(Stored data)
□ □ □ □ □

(** One attempt always ends by [return] or by going on: its handlers catch
    every exception of the [try] and raise none.  It starts at most one
    recovery, none once the call is settled, and a recovery leaves the call
    settled unless the settings store raised. *)
Lemma attempt_once_post method url headers json_data db_session attempt cf w s :
  exists ctl s1 t,
    attempt_once method url headers json_data db_session attempt cf w s
      = (Returns ctl, s1, t) /\
    (count is_recovery t <= 1)%nat /\
    (settled cf s -> count is_recovery t = 0%nat) /\
    (forall cf', ctl = Continue cf' ->
       (settled cf s -> settled cf' s1) /\
       (config_total w -> count is_recovery t = 1%nat -> settled cf' s1)).
Proof.
  unfold attempt_once, try_except.
  pose proof (attempt_try_post method url headers json_data db_session
                attempt cf w s) as P.
  destruct (attempt_try method url headers json_data db_session attempt cf w s)
    as [[[ctl|e] s1] t];
    destruct P as ((P1 & P2 & P3 & P4 & P5) & P6);
    unfold result, final, trace in *; simpl in *.
  - exists ctl, s1, t. split; [done|]. split; [done|].
    split; [intros [->|Hn]; auto|].
    intros cf' ->. destruct (P3 cf' eq_refl) as [->|[-> Hz]].
    + split; intros; by left.
    + split; [|lia]. intros [->|Hn]; [by left|]. right. rewrite P5; auto.
  - assert (exists ctl t2,
      match e with
      | TimeoutError =>
          backoff attempt cf
            {| success := false; status_code := 0; data := PNone;
               error := Some ("请求超时,已重试 " +:+ retries_text +:+ " 次");
               error_code := PNone |}
      | Exception _ =>
          backoff attempt cf
            {| success := false; status_code := 0; data := PNone;
               error := Some ("请求异常: " +:+ str_exn e);
               error_code := PNone |}
      end w s1 = (Returns ctl, s1, t2) /\ count is_recovery t2 = 0%nat /\
      forall cf', ctl = Continue cf' -> cf' = cf) as (ctl & t2 & -> & Hz & Hc).
    { destruct e; apply backoff_run. }
    exists ctl, s1, (t ++ t2). rewrite count_app, Hz, Nat.add_0_r.
    split; [done|]. split; [done|].
    split; [intros [->|Hn]; auto|].
    intros cf' ->%Hc. split.
    + intros [->|Hn]; [by left|]. right. rewrite P5; auto.
    + intros Hcfg H1. right. eauto.
Qed.

(** The loop returns an envelope whatever happens, with at most one
    recovery per attempt, and at most one in all when the settings store
    answers. *)
Lemma retry_loop_post method url headers json_data db_session attempts :
  forall cf w s,
  exists e s' tr,
    retry_loop method url headers json_data db_session attempts cf w s
      = (Returns e, s', tr) /\
    (count is_recovery tr <= length attempts)%nat /\
    (settled cf s -> count is_recovery tr = 0%nat) /\
    (config_total w -> count is_recovery tr <= 1)%nat.
Proof.
  induction attempts as [|attempt rest IH]; intros cf w s.
  - simpl. eexists _, _, _. split; [reflexivity|]. simpl. auto with lia.
  - destruct (attempt_once_post method url headers json_data db_session
                attempt cf w s) as (ctl & s1 & t & E & B1 & B2 & B3).
    cbn [retry_loop]. unfold bind at 1. rewrite E.
    destruct ctl as [e|cf'].
    + exists e, s1, (t ++ []). split; [reflexivity|].
      rewrite app_nil_r. simpl. auto with lia.
    + destruct (IH cf' w s1) as (e & s' & tr & E' & L1 & L2 & L3).
      rewrite E'. exists e, s', (t ++ tr). split; [reflexivity|].
      rewrite count_app. destruct (B3 cf' eq_refl) as [K1 K2].
      split; [simpl; lia|]. split.
      * intros Hs. rewrite B2, L2; auto.
      * intros Hc. specialize (L3 Hc).
        destruct (count is_recovery t) as [|[|n]] eqn:Ht; [lia| |lia].
        rewrite L2; auto.
Qed.

(** An unsupported method name raises inside the [try], before anything
    is sent. *)
Lemma attempt_try_unsupported method url headers json_data db_session attempt cf w s :
  String.eqb method "GET" = false ->
  String.eqb method "POST" = false ->
  String.eqb method "DELETE" = false ->
  attempt_try method url headers json_data db_session attempt cf w s
  = (Raises (Exception ("不支持的 HTTP 方法: " +:+ method)), s, []).
Proof.
  intros G P D. unfold attempt_try, dispatch, bind, get, raise.
  by rewrite G, P, D.
Qed.

(** ** The request executor: recoveries *)

(** Every attempt of one logical call starts at most one challenge
    recovery, so a call starts at most [MAX_RETRIES] of them; the flag
    [cf_retried] is set only by a recovery that returned true and a
    recovery that returned false ends the call, so at most one recovery is
    started whenever no read of the FlareSolverr settings raises. *)
Theorem recoveries_bounded method url headers json_data db_session w s :
  let tr := trace (_make_request method url headers json_data db_session w s) in
  (count is_recovery tr <= MAX_RETRIES)%nat /\
  (config_total w -> (count is_recovery tr <= 1)%nat).
Proof.
  unfold _make_request.
  set (loop := retry_loop method url headers json_data db_session
                 (seq 0 MAX_RETRIES) false).
  assert (L : forall s0 t0, count is_recovery t0 = 0%nat ->
    (count is_recovery (t0 ++ (loop w s0).2) <= MAX_RETRIES)%nat /\
    (config_total w -> (count is_recovery (t0 ++ (loop w s0).2) <= 1)%nat)).
  { intros s0 t0 Hz. unfold loop.
    destruct (retry_loop_post method url headers json_data db_session
                (seq 0 MAX_RETRIES) false w s0)
      as (e & s' & tr & -> & L1 & _ & L3).
    simpl. rewrite count_app, Hz. rewrite length_seq in L1. simpl. auto. }
  clearbody loop. unfold trace, open_session, bind, get.
  destruct (session s) eqn:Hs; simpl.
  - destruct (L s [] eq_refl) as [L1 L2].
    destruct (loop w s) as [[r s'] tr]. simpl in *. auto.
  - destruct (_create_session db_session w s) as [[[new|e] s1] t1] eqn:Hc;
      apply create_trace in Hc; destruct Hc as [Hz _]; simpl.
    + destruct (L (set_session (Some new) s1) (t1 ++ [])) as [L1 L2].
      { by rewrite app_nil_r. }
      destruct (loop w _) as [[r s'] tr]. simpl in *. auto.
    + rewrite Hz. auto with lia.
Qed.

(** Three challenge pages, a solver that clears each: one recovery. *)
Lemma recoveries_bounded_witness :
  (count is_recovery (trace (GET challenged_forever __init__)) <= MAX_RETRIES)%nat
  /\ (count is_recovery (trace (GET challenged_forever __init__)) <= 1)%nat.
Proof.
  destruct (recoveries_bounded "GET" invites_url ∅ None db
              challenged_forever __init__) as [H1 H2].
  split; [exact H1|]. apply H2.
  intros k d. simpl. unfold script.
  destruct k as [|[|[|[|k]]]]; simpl; eauto.
Defined.
(** * Confessions Anonymous: a shallow embedding of the client logic

    The development follows the TypeScript sources:
    - [types.ts]            the data model (section "Data model");
    - [geminiService.ts]    [analyzeConfession]            (module [Gemini]);
    - [supabaseService.ts]  fetch / insert / update         (module [Supabase]);
    - [App.tsx]             the state container and handlers (module [App]);
    - [CreatePostModal.tsx] the post form                    (module [CreatePost]).

    Data have their declared TypeScript types.  Numbers are JavaScript
    numbers holding integers and are modelled by [Z]; strings are held in
    UTF-8; objects used as dictionaries are [gmap]s of their own properties,
    read through [JS.read], which also finds what every object inherits;
    arrays are lists; a promise is its settled result. *)

From Stdlib Require Import ZArith List Ascii String Bool Lia Sorted Permutation.
From stdpp Require Import base option list gmap strings pretty.

Open Scope string_scope.
Open Scope list_scope.
Open Scope Z_scope.

(** ** Data model ([types.ts]) *)

Inductive ReactionType := love | funny | sad | shock | fire.
Inductive PostType := text_post | poll_post | video_post.
Inductive Sentiment := happy | sad_mood | angry | funny_mood | neutral | romantic.
Inductive Tab := home | search | profile.

#[global] Instance ReactionType_eq_dec : EqDecision ReactionType.
Proof. solve_decision. Defined.
#[global] Instance PostType_eq_dec : EqDecision PostType.
Proof. solve_decision. Defined.
#[global] Instance Sentiment_eq_dec : EqDecision Sentiment.
Proof. solve_decision. Defined.

Record PollOption := mkPollOption {
  opt_id : string;
  opt_text : string;
  votes : Z }.

Record Avatar := mkAvatar {
  av_name : string;
  av_color : string;
  av_icon : string }.

Record Comment := mkComment {
  cm_id : string;
  cm_text : string;
  cm_timestamp : Z;
  cm_authorAvatar : Avatar }.

(** [Record<ReactionType, number>]: one tally per reaction kind. *)
Record Reactions := mkReactions {
  r_love : Z; r_funny : Z; r_sad : Z; r_shock : Z; r_fire : Z }.

Definition tally (r : Reactions) (t : ReactionType) : Z :=
  match t with
  | love => r_love r | funny => r_funny r | sad => r_sad r
  | shock => r_shock r | fire => r_fire r
  end.

(** [{ ...r, [t]: v }] *)
Definition set_tally (t : ReactionType) (v : Z) (r : Reactions) : Reactions :=
  match t with
  | love  => mkReactions v (r_funny r) (r_sad r) (r_shock r) (r_fire r)
  | funny => mkReactions (r_love r) v (r_sad r) (r_shock r) (r_fire r)
  | sad   => mkReactions (r_love r) (r_funny r) v (r_shock r) (r_fire r)
  | shock => mkReactions (r_love r) (r_funny r) (r_sad r) v (r_fire r)
  | fire  => mkReactions (r_love r) (r_funny r) (r_sad r) (r_shock r) v
  end.

(** [Object.values(reactions).reduce((x, y) => x + y, 0)] *)
Definition total_reactions (r : Reactions) : Z :=
  r_love r + r_funny r + r_sad r + r_shock r + r_fire r.

Record AIAnalysisResult := mkAI {
  ai_tags : list string;
  ai_sentiment : Sentiment;
  ai_emoji : string;
  ai_colorTheme : string;
  ai_isSafe : bool;
  ai_flagReason : option string }.

Record Confession := mkConfession {
  id : string;
  type : PostType;
  text : string;
  image : option string;
  audio : option string;
  video : option string;
  pollOptions : option (list PollOption);
  timestamp : Z;
  authorAvatar : Avatar;
  reactions : Reactions;
  comments : list Comment;
  tags : list string;
  sentiment : Sentiment;
  emoji : string;
  colorTheme : string;
  isSafe : bool;
  flagReason : option string }.

(** [Omit<Confession, 'id' | 'timestamp' | 'reactions' | 'comments' | 'authorAvatar'>] *)
Record NewPostData := mkNewPost {
  np_type : PostType;
  np_text : string;
  np_image : option string;
  np_audio : option string;
  np_video : option string;
  np_pollOptions : option (list PollOption);
  np_ai : AIAnalysisResult }.

(** [reactedPosts] and [votedPolls] are plain objects used as dictionaries,
    keyed by confession identifiers; the maps hold their own properties, and
    a read goes through [JS.read] below.  The source guards [votedPolls] with
    [?.] and [|| {}]; by its type the dictionary is present, as it is here. *)
Record UserSessionData := mkSession {
  avatar : Avatar;
  xp : Z;
  level : Z;
  reactedPosts : gmap string ReactionType;
  votedPolls : gmap string string }.

Definition set_reactions (r : Reactions) (c : Confession) : Confession :=
  mkConfession (id c) (type c) (text c) (image c) (audio c) (video c)
    (pollOptions c) (timestamp c) (authorAvatar c) r (comments c) (tags c)
    (sentiment c) (emoji c) (colorTheme c) (isSafe c) (flagReason c).

Definition set_comments (cs : list Comment) (c : Confession) : Confession :=
  mkConfession (id c) (type c) (text c) (image c) (audio c) (video c)
    (pollOptions c) (timestamp c) (authorAvatar c) (reactions c) cs (tags c)
    (sentiment c) (emoji c) (colorTheme c) (isSafe c) (flagReason c).

Definition set_pollOptions (os : list PollOption) (c : Confession) : Confession :=
  mkConfession (id c) (type c) (text c) (image c) (audio c) (video c)
    (Some os) (timestamp c) (authorAvatar c) (reactions c) (comments c) (tags c)
    (sentiment c) (emoji c) (colorTheme c) (isSafe c) (flagReason c).

(** [Partial<Confession>] as passed to [updateConfession]. *)
Record ConfessionUpdate := mkUpdate {
  u_reactions : option Reactions;
  u_comments : option (list Comment);
  u_pollOptions : option (list PollOption) }.

(** JavaScript truthiness of a string: every string but the empty one. *)
Definition truthy (s : string) : bool :=
  match s with EmptyString => false | String _ _ => true end.

(** ** JavaScript built-ins used by the sources *)

Module JS.

(** *** Strings.  A string is held as the bytes of its UTF-8 encoding, as the
    source files hold their literals; on such strings [includes],
    [startsWith] and [split] at an ASCII separator give the same answer on
    bytes as on characters.  [toLowerCase] follows the Unicode tables of the
    runtime and is taken as a parameter where it is called
    ([App.searchResults]). *)

Definition utf8 (bytes : list Z) : string :=
  fold_right (fun n s => String (ascii_of_N (Z.to_N n)) s) EmptyString bytes.

(** The characters [trim] removes: the WhiteSpace and LineTerminator code
    points of the language. *)
Definition white_space : list string :=
  [utf8 [9];               (* U+0009 character tabulation *)
   utf8 [10];              (* U+000A line feed *)
   utf8 [11];              (* U+000B line tabulation *)
   utf8 [12];              (* U+000C form feed *)
   utf8 [13];              (* U+000D carriage return *)
   utf8 [32];              (* U+0020 space *)
   utf8 [194; 160];        (* U+00A0 no-break space *)
   utf8 [225; 154; 128];   (* U+1680 ogham space mark *)
   utf8 [226; 128; 128];   (* U+2000 en quad *)
   utf8 [226; 128; 129];   (* U+2001 em quad *)
   utf8 [226; 128; 130];   (* U+2002 en space *)
   utf8 [226; 128; 131];   (* U+2003 em space *)
   utf8 [226; 128; 132];   (* U+2004 three-per-em space *)
   utf8 [226; 128; 133];   (* U+2005 four-per-em space *)
   utf8 [226; 128; 134];   (* U+2006 six-per-em space *)
   utf8 [226; 128; 135];   (* U+2007 figure space *)
   utf8 [226; 128; 136];   (* U+2008 punctuation space *)
   utf8 [226; 128; 137];   (* U+2009 thin space *)
   utf8 [226; 128; 138];   (* U+200A hair space *)
   utf8 [226; 128; 168];   (* U+2028 line separator *)
   utf8 [226; 128; 169];   (* U+2029 paragraph separator *)
   utf8 [226; 128; 175];   (* U+202F narrow no-break space *)
   utf8 [226; 129; 159];   (* U+205F medium mathematical space *)
   utf8 [227; 128; 128];   (* U+3000 ideographic space *)
   utf8 [239; 187; 191]].  (* U+FEFF zero width no-break space *)

Fixpoint string_rev_app (s acc : string) : string :=
  match s with
  | EmptyString => acc
  | String c s' => string_rev_app s' (String c acc)
  end.

Definition string_rev (s : string) : string := string_rev_app s EmptyString.

Section Strip.

(** The characters to remove, each of one to three bytes. *)
Variable table : list string.

Definition listed (w : string) : bool := existsb (String.eqb w) table.

(** The string without the listed characters it starts with. *)
Fixpoint strip (s : string) : string :=
  match s with
  | EmptyString => s
  | String a s1 =>
      if listed (String a EmptyString) then strip s1
      else
        match s1 with
        | EmptyString => s
        | String b s2 =>
            if listed (String a (String b EmptyString)) then strip s2
            else
              match s2 with
              | EmptyString => s
              | String c s3 =>
                  if listed (String a (String b (String c EmptyString)))
                  then strip s3 else s
              end
        end
  end.

End Strip.

(** [s.trimStart()] *)
Definition trimStart (s : string) : string := strip white_space s.

(** [s.trimEnd()]: the same from the other end, on the bytes in reverse. *)
Definition trimEnd (s : string) : string :=
  string_rev (strip (List.map string_rev white_space) (string_rev s)).
Lemma resources_alb (stack_name : string) (versions : list VersionSpec)
  (found : list (list string)) :
  dict_get
    (add_target_groups stack_name versions found
       (base_resources stack_name versions))
    (alb_key stack_name)
  = Some (load_balancer stack_name).
Proof.
  rewrite add_target_groups_other.
  - rewrite base_resources_eq. simpl. now rewrite String.eqb_refl.
  - rewrite in_map_iff. intros [v [E _]]. now apply tg_key_not_alb in E.
Qed.

Lemma resources_keys_NoDup (stack_name : string)
  (versions : list VersionSpec) (found : list (list string)) :
  NoDup
    (map fst
       (add_target_groups stack_name versions found
          (base_resources stack_name versions))).
Proof.
  apply add_target_groups_keys_NoDup. rewrite base_resources_eq. simpl.
  constructor; [|constructor; [intros [] | constructor]].
  intros [E|[]]. symmetry in E. now apply alb_key_not_listener in E.
Qed.

Section References.

Variable W : Type.
Variable aws : services W.
Variable str : pyval -> string.
Variable json_dumps : pyval -> string.

(** X7. In every template [plan] produces, labels repeated or not, no
    reference dangles: each entry of the forwarding rule refers to a
    resource of the template that is a target group, and the listener
    refers to the load balancer [ALB<stack_name>], which is a resource of
    the template too. *)
Theorem plan_references_resolve (region stack_name : string)
  (versions : list VersionSpec) (w : W) (found : list (list string))
  (w1 : W) (l : list event) :
  discover_all aws str region versions w = (Ok found, w1, l) ->
  (forall content,
      fst (fs_write aws "cf_template.json" content w1) = Ok tt) ->
  exists (t : pyval) (resources : dict) (lsn alb : pyval)
         (entries : list pyval),
    result (plan aws str json_dumps region stack_name versions w)
    = Ok (json_dumps t)
    /\ item t "Resources" = Some (PDict resources)
    /\ dict_get resources (listener_key stack_name) = Some lsn
    /\ forwarding_entries lsn = Some entries
    /\ length entries = length versions
    /\ (forall entry,
           In entry entries ->
           exists ref wt pool,
             pool_weight entry = Some (ref, wt)
             /\ dict_get resources ref = Some pool
             /\ is_target_group (ref, pool) = true)
    /\ path lsn ["Properties"; "LoadBalancerArn"; "Ref"]
       = Some (PStr (alb_key stack_name))
    /\ dict_get resources (alb_key stack_name) = Some alb
    /\ item alb "Type"
       = Some (PStr "AWS::ElasticLoadBalancingV2::LoadBalancer").
Proof.
  intros Hd Hw.
  pose proof (discover_all_length W aws str region versions w found w1 l Hd)
    as Hlen.
  destruct (plan_succeeds W aws str json_dumps region stack_name versions
              w found w1 l Hd Hw) as [Hres _].
  exists (cf_template stack_name versions found),
    (add_target_groups stack_name versions found
       (base_resources stack_name versions)),
    (listener stack_name versions), (load_balancer stack_name),
    (forward_entries stack_name versions).
  split; [exact Hres|]. split; [reflexivity|].
  split; [apply resources_listener|]. split; [reflexivity|].
  split; [now rewrite forward_entries_map, length_map|].
  split.
  { intros entry Hin. rewrite forward_entries_map in Hin.
    apply in_map_iff in Hin as (v & <- & Hv).
    destruct (add_target_groups_defined stack_name versions found
                (base_resources stack_name versions)
                (tg_key stack_name (version v)) Hlen)
      as (v' & r & Hget).
    - apply in_map_iff. now exists v.
    - exists (tg_key stack_name (version v)), (weight v),
        (target_group stack_name v' r).
      split; [reflexivity|]. split; [exact Hget | reflexivity]. }
  split; [reflexivity|]. split; [apply resources_alb | reflexivity].
Qed.

(** X8. The resources of a template are the load balancer, the listener
    and one target group per label of the input, and nothing else; every
    target group of the template is referred to by an entry of the
    forwarding rule. *)
Theorem plan_pools_all_referenced (region stack_name : string)
  (versions : list VersionSpec) (w : W) (found : list (list string))
  (w1 : W) (l : list event) :
  discover_all aws str region versions w = (Ok found, w1, l) ->
  (forall content,
      fst (fs_write aws "cf_template.json" content w1) = Ok tt) ->
  exists (t : pyval) (resources : dict) (lsn : pyval)
         (entries : list pyval),
    result (plan aws str json_dumps region stack_name versions w)
    = Ok (json_dumps t)
    /\ item t "Resources" = Some (PDict resources)
    /\ dict_get resources (listener_key stack_name) = Some lsn
    /\ forwarding_entries lsn = Some entries
    /\ (forall k,
           In k (map fst resources) <->
           k = alb_key stack_name \/ k = listener_key stack_name
           \/ exists v, In v versions /\ k = tg_key stack_name (version v))
    /\ (forall k pool,
           In (k, pool) resources ->
           is_target_group (k, pool) = true ->
           exists entry wt,
             In entry entries /\ pool_weight entry = Some (k, wt)).
Proof.
  intros Hd Hw.
  pose proof (discover_all_length W aws str region versions w found w1 l Hd)
    as Hlen.
  destruct (plan_succeeds W aws str json_dumps region stack_name versions
              w found w1 l Hd Hw) as [Hres _].
  set (resources := add_target_groups stack_name versions found
                      (base_resources stack_name versions)).
  assert (Hkeys :
           forall k,
             In k (map fst resources) <->
             k = alb_key stack_name \/ k = listener_key stack_name
             \/ exists v,
                 In v versions /\ k = tg_key stack_name (version v)).
  { intros k. split.
    - intros H. apply add_target_groups_keys in H as [H|H].
      + rewrite base_resources_eq in H. simpl in H.
        destruct H as [<-|[<-|[]]]; [now left | right; now left].
      + apply in_map_iff in H as (v & <- & Hv). right; right. eauto.
    - intros [->|[->|(v & Hv & ->)]].
      + apply in_map_iff. exists (alb_key stack_name, load_balancer stack_name).
        split; [reflexivity|]. apply dict_get_In. apply resources_alb.
      + apply in_map_iff.
        exists (listener_key stack_name, listener stack_name versions).
        split; [reflexivity|]. apply dict_get_In. apply resources_listener.
      + destruct (add_target_groups_defined stack_name versions found
                    (base_resources stack_name versions)
                    (tg_key stack_name (version v)) Hlen)
          as (v' & r & Hget).
        * apply in_map_iff. now exists v.
        * apply in_map_iff. eexists (_, _). split; [reflexivity|].
          apply dict_get_In. exact Hget. }
  exists (cf_template stack_name versions found), resources,
    (listener stack_name versions), (forward_entries stack_name versions).
  split; [exact Hres|]. split; [reflexivity|].
  split; [apply resources_listener|]. split; [reflexivity|].
  split; [exact Hkeys|].
  intros k pool Hin Htg.
  assert (Hget : dict_get resources k = Some pool)
    by (apply dict_get_NoDup_In; [apply resources_keys_NoDup | exact Hin]).
  assert (Hk : In k (map fst resources))
    by (apply in_map_iff; now exists (k, pool)).
  apply Hkeys in Hk as [->|[->|(v & Hv & ->)]].
  - unfold resources in Hget. rewrite resources_alb in Hget.
    injection Hget as <-. discriminate Htg.
  - unfold resources in Hget. rewrite resources_listener in Hget.
    injection Hget as <-. discriminate Htg.
  - exists (PDict [("TargetGroupArn",
                     PDict [("Ref", PStr (tg_key stack_name (version v)))]);
                   ("Weight", PInt (weight v))]), (weight v).
    split; [|reflexivity].
    rewrite forward_entries_map. apply in_map_iff. now exists v.
Qed.
(** * ArcDeploy mock API server: a shallow embedding of
      [mock-infrastructure/mock-api-server.py] and its verified properties.

    The Python program is embedded as follows.
    - JSON documents live in an object store ([heap]): dicts and lists are
      objects addressed by reference, so that the aliasing created by
      [dict.copy()] and by in-place assignment [obj[key] = v] is visible.
    - Effects (object store, random module, clocks, the rate limiter's
      table, the bytes written to the client) are threaded through a small
      state-and-exception monad.
    - [time.time()] is read as an exact rational number of seconds; the
      [random] module and the clocks are oracles of the environment. *)

From Stdlib Require Import ZArith QArith Lqa String Ascii List Bool Lia.
From stdpp Require Import base option list gmap strings.

Open Scope string_scope.
Open Scope list_scope.
Open Scope Z_scope.

(** ** Python values and the object store *)

(** Addresses of the object store. *)
Abbreviation loc := nat.

(** Immutable values are carried directly; dicts and lists are references. *)
Inductive value : Type :=
| VNone
| VBool (b : bool)
| VInt (n : Z)
| VFloat (q : Q)
| VStr (s : string)
| VRef (l : loc).

(** A dict keeps insertion order; its keys are pairwise distinct. *)
Inductive object : Type :=
| ODict (items : list (string * value))
| OList (elems : list value).

(** The object store: the object at address [l] is [h !! l]. *)
Abbreviation heap := (list object).

(** A JSON text, as [json.load] reads it and [json.dumps] writes it. *)
#[local] Set Warnings "-register-all".
Inductive json : Type :=
| JNull
| JBool (b : bool)
| JInt (n : Z)
| JFloat (q : Q)
| JStr (s : string)
| JArr (js : list json)
| JObj (kvs : list (string * json)).

(** ** Exceptions *)

Inductive exn : Type :=
| AttributeError (msg : string)
| TypeError (msg : string)
| IndexError (msg : string)
| KeyError (key : string)
| RecursionError
| ValueError (msg : string)
| NotADirectoryError (path : string)
| DanglingReference.

(** [except Exception] catches every exception a Python program can raise;
    [DanglingReference] is not one of them: it marks a store that no Python
    execution produces. *)
Definition is_Exception (e : exn) : bool :=
  match e with
  | DanglingReference => false
  | _ => true
  end.

(** [str(e)] *)
Definition exn_str (e : exn) : string :=
  match e with
  | AttributeError msg => msg
  | TypeError msg => msg
  | IndexError msg => msg
  | KeyError key => "'" +:+ key +:+ "'"
  | RecursionError => "maximum recursion depth exceeded"
  | ValueError msg => msg
  | NotADirectoryError path =>
      "[Errno 20] Not a directory: '" +:+ path +:+ "'"
  | DanglingReference => ""
  end.

(** ** The state-and-exception monad *)

Inductive result (A : Type) : Type :=
| Ok (a : A)
| Raise (e : exn).
Arguments Ok {A} a.
Arguments Raise {A} e.

Definition M (S A : Type) : Type := S -> result A * S.

Definition ret {S A} (a : A) : M S A := fun s => (Ok a, s).

Definition raise {S A} (e : exn) : M S A := fun s => (Raise e, s).

Definition bind {S A B} (m : M S A) (f : A -> M S B) : M S B :=
  fun s =>
    match m s with
    | (Ok a, s') => f a s'
    | (Raise e, s') => (Raise e, s')
    end.

Definition gets {S A} (f : S -> A) : M S A := fun s => (Ok (f s), s).

Definition modify {S} (f : S -> S) : M S unit := fun s => (Ok tt, f s).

□ □ □ □ □

Exercise » Copy out only the lines of the records above from the one with "utf8 [226; 128; 132];" through the one with "utf8 [226; 128; 135];", exactly as they stand, both included.

Solved problem »
   utf8 [226; 128; 132];   (* U+2004 three-per-em space *)
   utf8 [226; 128; 133];   (* U+2005 four-per-em space *)
   utf8 [226; 128; 134];   (* U+2006 six-per-em space *)
   utf8 [226; 128; 135];   (* U+2007 figure space *)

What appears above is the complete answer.